Even if you’re not as decidedly passionate about the underbanked and underserved as I am (I won’t hold it against you), this “marginal” category should be of considerable interest at this time in history. Basically with the exception of the “super-prime” (not me), EVERYONE’s credit files have been “softening,” as a friend at Experian called it. The credit crisis has lowered almost everyone’s access to credit and has lowered many people’s use of credit. This means fewer data on which to hang our vaulted analytics. My credit score just went down because I only utilized 1% of my available credit lines!

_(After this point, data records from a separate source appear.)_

Lemma two_opens_in_sequence_witness :
  is_open (dev_world (fst (tap_then_remote_on (mkDevice online false)))) = true /\
  state_publishes (snd (tap_then_remote_on (mkDevice online false))) =
    [publish_state true; publish_state true] /\
  is_open (dev_world (fst (remote_on_then_tap (mkDevice online false)))) = false /\
  toggle_checked (fst (remote_on_then_tap (mkDevice online false))) = false.
Proof.
  destruct (two_opens_in_sequence online eq_refl eq_refl) as (H1 & H2).
  destruct (tap_then_remote_on (mkDevice online false)) as [d1 t1].
  destruct (remote_on_then_tap (mkDevice online false)) as [d2 t2].
  destruct H1 as (Ho & _ & _ & _ & Hp). destruct H2 as (Hc & _ & _ & Hu & _).
  exact (conj Ho (conj Hp (conj Hc Hu))).
Defined.

(* ------------------------------------------------------------------ *)
(** ** Command payloads *)

(** *** Payloads without NUL *)

Lemma strcmp_zero (b : string) : forall a : string,
  CStr.c_str b = b -> (CStr.strcmp a b = 0 <-> CStr.c_str a = b).
Proof.
  induction b as [|cb rb IH]; intros [|ca ra] Hb; simpl in *.
  - split; reflexivity.
  - destruct (Ascii.eqb_spec ca CStr.NUL) as [->|Hne].
    + split; reflexivity.
    + split; [|discriminate]. intros H. exfalso.
      apply (code_diff ca CStr.NUL Hne). exact H.
  - destruct (Ascii.eqb_spec cb CStr.NUL) as [|Hnul]; [discriminate|].
    split; [|discriminate]. intros H. exfalso.
    apply (code_diff cb CStr.NUL Hnul). change (CStr.code CStr.NUL) with 0. lia.
  - destruct (Ascii.eqb_spec cb CStr.NUL) as [|Hnul]; [discriminate|].
    injection Hb as Hb.
    destruct (Ascii.eqb_spec ca cb) as [->|Hne].
    + destruct (Ascii.eqb_spec cb CStr.NUL); [contradiction|].
      rewrite (IH ra Hb). split; [intros ->; reflexivity | intros H; now injection H].
    + split.
      * intros H. exfalso. apply (code_diff ca cb Hne). exact H.
      * destruct (Ascii.eqb_spec ca CStr.NUL); [discriminate|].
        intros H. injection H as H _. contradiction.
Qed.

Lemma c_str_app_zeros (k : nat) : forall s : string,
  CStr.c_str (s ++ CStr.zeros k) = CStr.c_str s.
Proof.
  induction s as [|c r IH]; simpl.
  - destruct k; reflexivity.
  - rewrite IH. reflexivity.
Qed.

Lemma drop_zeros (n : nat) : forall m : nat,
  CStr.drop n (CStr.zeros m) = CStr.zeros (m - n).
Proof.
  induction n as [|n IH]; intros [|m]; simpl; auto.
Qed.

Lemma take_all (s : string) : forall n : nat,
  (String.length s <= n)%nat -> CStr.take n s = s.
Proof.
  induction s as [|c r IH]; intros [|n] H; simpl in *; try reflexivity; try lia.
  rewrite IH by lia. reflexivity.
Qed.

Lemma c_str_take (n : nat) : forall s : string,
  CStr.c_str s = s -> CStr.c_str (CStr.take n s) = CStr.take n s.
Proof.
  induction n as [|n IH]; intros [|c r] H; simpl in *; try reflexivity.
  destruct (Ascii.eqb_spec c CStr.NUL); [discriminate|].
  injection H as H. rewrite IH by assumption. reflexivity.
Qed.

Lemma take_short (n : nat) : forall s t : string,
  CStr.take n s = t -> (String.length t < n)%nat -> s = t.
Proof.
  induction n as [|n IH]; intros s t H Hl; [lia|].
  destruct s as [|c r]; simpl in H; [exact H|].
  destruct t as [|c' r']; [discriminate|].
  injection H as -> H. simpl in Hl. f_equal. apply IH; [exact H | lia].
Qed.

(** What [handle_valve_command] compares with "ON" and "OFF": the C
    string in the first 15 bytes of the payload. *)
Lemma command_buffer (payload : string) :
  Mqtt.len payload < 4294967296 ->
  CStr.c_str
    (if to_size_t (Mqtt.len payload) <? 16 - 1
     then CStr.memcpy (CStr.zeros 16) payload (Z.to_nat (Mqtt.len payload))
     else CStr.memcpy (CStr.zeros 16) payload (16 - 1)) =
  CStr.c_str (CStr.take 15 payload).
Proof.
  intros Hlen. unfold to_size_t, Mqtt.len in *.
  rewrite Z.mod_small by lia. unfold CStr.memcpy. rewrite !drop_zeros.
  destruct (Z.ltb_spec (Z.of_nat (String.length payload)) (16 - 1)) as [Hlt|Hge].
  - rewrite Nat2Z.id, c_str_app_zeros.
    rewrite !take_all by lia. reflexivity.
  - rewrite c_str_app_zeros. reflexivity.
Qed.

(** A payload that neither reads "ON" nor "OFF" is answered with the
    warning and nothing else. *)
Lemma unknown_command_dropped (payload : string) (w : World) :
  Mqtt.len payload < 4294967296 ->
  CStr.c_str (CStr.take 15 payload) <> "ON"%string ->
  CStr.c_str (CStr.take 15 payload) <> "OFF"%string ->
  handle_valve_command payload (Mqtt.len payload) w =
  (tt, w, [esp_log LOG_WARN Mqtt.TAG "Unknown command: %s"
             [ArgS (CStr.c_str (CStr.take 15 payload))]]).
Proof.
  intros Hlen Hon Hoff.
  unfold handle_valve_command, Mqtt.handle_valve_command. cbv zeta.
  pose proof (command_buffer payload Hlen) as Hbuf.
  set (cmd := if to_size_t (Mqtt.len payload) <? 16 - 1 then _ else _) in *.
  destruct (Z.eqb_spec (CStr.strcmp cmd "ON") 0) as [H|_].
  { apply strcmp_zero in H; [|reflexivity]. congruence. }
  destruct (Z.eqb_spec (CStr.strcmp cmd "OFF") 0) as [H|_].
  { apply strcmp_zero in H; [|reflexivity]. congruence. }
  rewrite Hbuf. reflexivity.
Qed.

(** In particular a payload without NUL that is not exactly "ON" or
    "OFF" changes nothing: no transition, no publish, no display call. *)
Lemma other_text_payload_dropped (base payload : string) (w : World) :
  CStr.c_str payload = payload ->
  Mqtt.len payload < 4294967296 ->
  payload <> "ON"%string -> payload <> "OFF"%string ->
  let message :=
    mqtt_event_handler base (Mqtt.MQTT_EVENT_DATA Mqtt.COMMAND_TOPIC payload) in
  exec message w = w /\
  publishes (effects message w) = [] /\
  display_calls (effects message w) = [] /\
  timer_calls (effects message w) = [] /\
  In (esp_log LOG_WARN Mqtt.TAG "Unknown command: %s" [ArgS (CStr.take 15 payload)])
     (effects message w).
Proof.
  intros Hnul Hlen Hon Hoff.
  assert (Hc : CStr.c_str (CStr.take 15 payload) = CStr.take 15 payload)
    by (apply c_str_take, Hnul).
  assert (H : handle_valve_command payload (Mqtt.len payload) w =
              (tt, w, [esp_log LOG_WARN Mqtt.TAG "Unknown command: %s"
                         [ArgS (CStr.take 15 payload)]])).
  { rewrite <- Hc. apply unknown_command_dropped; [exact Hlen | |];
      rewrite Hc; intros Heq; apply take_short in Heq; simpl; auto; lia. }
  cbv zeta. unfold mqtt_event_handler, Mqtt.mqtt_event_handler.
  fold handle_valve_command.
  unfold exec, effects, bind, ESP_LOGD, ESP_LOGI, emit.
  change ((Mqtt.len Mqtt.COMMAND_TOPIC =? CStr.strlen Mqtt.COMMAND_TOPIC)
          && (CStr.strncmp Mqtt.COMMAND_TOPIC Mqtt.COMMAND_TOPIC
                (String.length Mqtt.COMMAND_TOPIC) =? 0)) with true.
  cbv iota. rewrite H. simpl. repeat split; auto 10.
Qed.


(** C8.  A message on the command topic whose payload is the four bytes
    'O' 'N' NUL 'x' is neither "ON" nor "OFF", and yet it opens the
    valve, is published as "ON" and sets the toggle: the comparison
    stops at the first NUL of the copied payload. *)
Theorem payload_with_embedded_NUL_is_accepted :
  let message :=
    mqtt_event_handler "MQTT_EVENTS"
      (Mqtt.MQTT_EVENT_DATA Mqtt.COMMAND_TOPIC payload_ON_NUL_x) in
  payload_ON_NUL_x <> "ON"%string /\
  payload_ON_NUL_x <> "OFF"%string /\
  is_open online = false /\
  is_open (exec message online) = true /\
  state_publishes (effects message online) = [publish_state true] /\
  display_calls (effects message online) =
    [lv_obj_add_state toggle_btn LV_STATE_CHECKED;
     lv_label_set_text btn_label "Turn Water Off";
     lv_label_set_text timer_label "05:00"].
Proof.
  vm_compute. repeat split; discriminate.
Qed.

(* ------------------------------------------------------------------ *)
(** ** The WiFi station *)

Lemma wifi_retry_step base id ip (st : Wifi.State) :
  0 <= Wifi.s_retry_num st <= Wifi.WIFI_MAXIMUM_RETRY ->
  0 <= Wifi.s_retry_num (fst (Wifi.wifi_event_handler base id ip st))
    <= Wifi.WIFI_MAXIMUM_RETRY.
Proof.
  intros H. unfold Wifi.wifi_event_handler, Wifi.WIFI_MAXIMUM_RETRY in *.
  destruct st as [n g]. simpl in *.
  destruct (Wifi.esp_event_base_eqb base Wifi.WIFI_EVENT && (id =? Wifi.WIFI_EVENT_STA_START));
    [simpl; lia|].
  destruct (Wifi.esp_event_base_eqb base Wifi.WIFI_EVENT
            && (id =? Wifi.WIFI_EVENT_STA_DISCONNECTED)).
  - destruct (Z.ltb_spec n 5); simpl; [rewrite int_wrap_small by lia|]; lia.
  - destruct (Wifi.esp_event_base_eqb base Wifi.IP_EVENT && (id =? Wifi.IP_EVENT_STA_GOT_IP));
      simpl; lia.
Qed.

(** X1.  Whatever events the WiFi handler receives after start-up, the
    retry counter stays between 0 and [WIFI_MAXIMUM_RETRY] (5). *)
Theorem wifi_retry_counter_bounded (evs : list (Wifi.esp_event_base_t * Z * list Z)) :
  0 <= Wifi.s_retry_num (fst (Wifi.wifi_events evs Wifi.start))
    <= Wifi.WIFI_MAXIMUM_RETRY.
Proof.
  assert (H : forall st, 0 <= Wifi.s_retry_num st <= Wifi.WIFI_MAXIMUM_RETRY ->
            0 <= Wifi.s_retry_num (fst (Wifi.wifi_events evs st))
              <= Wifi.WIFI_MAXIMUM_RETRY).
  { induction evs as [|[[base id] ip] evs IH]; intros st Hst.
    - exact Hst.
    - simpl. pose proof (wifi_retry_step base id ip st Hst) as Hstep.
      destruct (Wifi.wifi_event_handler base id ip st) as [st1 c1].
      specialize (IH st1 Hstep).
      destruct (Wifi.wifi_events evs st1) as [st2 c2]. exact IH. }
  apply H. unfold Wifi.start, Wifi.WIFI_MAXIMUM_RETRY. simpl. lia.
Qed.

So who are the leaders in alternative credit? Well, actually all the old guys, for starters, with some help: Experian has a non-bureau score developed by a company called eBureau. TransUnion is the primary marketing partner for L2C (disclosure: I invested in this company, through CFSI’s Catalyst Fund). Equifax has partnered with public record giant LexisNexis. FICO has partnered with a smaller company, Microbilt (disclosure: we also invested in PRBC, which was bought by Microbilt), to market its FICO Expansion Score. Let’s not forget VantageScore, a collaboration between the three bureaus, in an effort to compete with FICO’s mainstream dominance, includes a couple scorecards (based exclusively on bureau data) targeting the underbanked. To date, the alternative credit industry has moved from near-prime downward.
The real reason for this post, however (sorry to be slow to the punch), is to point out a new trend: players who are moving from sub-prime (and TFNF) up. The payday industry, which doesn’t much benefit from the traditional credit bureau offerings, has for a long time developed its own credit bureaus. These databases have heretofore have little use to mainstream lenders. That is changing. Companies like Teletrack (owned by First American) and CL Verify are increasingly poised to present their data your neighborhood bank or credit union, if not your top-5 national retail bank. My favorite trade rag, Nilson Report, reports Teletrack is delivering 10 million reports per month vs less than half that amount a year ago. As much as the banking and AFS worlds don’t like to (say they) collide, the infrastructure that supports them sure is. I think this is great news for both: payday can do more risk-based pricing and banks can provide more prime or near-prime products without losing their shirt.